▶ Work to complete:
Tally the lines below that contain the word "ConvertChinese". Only the total should be given.

==== The data

(** ** What a conversion loop never writes *)

(** X5: a path that is no listed file's original, backup or temporary path
    keeps its file, or its absence of a file, through the whole loop of
    each of the three scripts, whatever the tool does and whether the loop
    finishes or stops on an exception. *)
Theorem loops_write_only_their_paths (ffmpeg : transcoder)
    (files : list string) (m : gmap string file) (p : string) :
  ((forall n, n ∈ files ->
      p <> wav_path n /\ p <> ConvertAllIeee.backup_path n
      /\ p <> ConvertAllIeee.temp_path n) ->
   forall t, final_fs (ConvertAllIeee.convert_loop ffmpeg files t m) !! p
             = m !! p)
  /\ ((forall n, n ∈ files ->
         p <> wav_path n /\ p <> ConvertRussian.backup_path n
         /\ p <> ConvertRussian.temp_path n) ->
      forall t, final_fs (ConvertRussian.convert_loop ffmpeg files t m) !! p
                = m !! p)
  /\ ((forall n, n ∈ files ->
         p <> wav_path n /\ p <> ConvertChinese.backup_path n
         /\ p <> ConvertChinese.temp_path n) ->
      final_fs (ConvertChinese.backup_and_convert ffmpeg files m) !! p
      = m !! p).
Proof.
  split; [|split].
  - intros Hp t.
    exact (loop_frame ffmpeg wav_path ConvertAllIeee.backup_path
             ConvertAllIeee.temp_path (ConvertAllIeee.convert_one ffmpeg)
             ConvertAllIeee.count (ieee_one_eq ffmpeg) ieee_wav_backup
             p files t m Hp).
  - intros Hp t.
    exact (loop_frame ffmpeg wav_path ConvertRussian.backup_path
             ConvertRussian.temp_path (ConvertRussian.convert_one ffmpeg)
             ConvertRussian.count (russian_one_eq ffmpeg) russian_wav_backup
             p files t m Hp).
  - intros Hp. unfold ConvertChinese.backup_and_convert.
    destruct files as [|n0 rest] eqn:Hfiles; [reflexivity|].
    rewrite <- Hfiles in *. unfold sbind.
    pose proof (loop_frame ffmpeg wav_path ConvertChinese.backup_path
                  ConvertChinese.temp_path (ConvertChinese.convert_one ffmpeg)
                  ConvertChinese.count (chinese_one_eq ffmpeg)
                  chinese_wav_backup p files (0%nat, []) m Hp) as H.
    unfold ConvertChinese.convert_loop.
    destruct (for_each _ _ _ _) as [t1 m1|e m1]; exact H.
Qed.

Lemma loops_write_only_their_paths_witness :
  final_fs (ConvertChinese.backup_and_convert good_tool ["zh_1.wav"]
              (<["raw/wavs/other.wav" := File ieee_wav 5]> chinese_pcm))
    !! "raw/wavs/other.wav"
  = Some (File ieee_wav 5).
Proof.
  destruct (loops_write_only_their_paths good_tool ["zh_1.wav"]
              (<["raw/wavs/other.wav" := File ieee_wav 5]> chinese_pcm)
              "raw/wavs/other.wav") as (_ & _ & H).
  rewrite H; [vm_compute; reflexivity|].
  intros n Hn. apply list_elem_of_singleton in Hn. subst n.
  repeat split; intros E; vm_compute in E; discriminate E.
Defined.

(** ** A zero exit status with no output file *)

Section NoOutput.

Variable ffmpeg : transcoder.
Variables wav_file backup_file temp_output : string.
Hypothesis wav_not_backup : wav_file <> backup_file.
Hypothesis temp_not_backup : temp_output <> backup_file.
Hypothesis temp_not_wav : temp_output <> wav_file.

========

▶ Task solution:
9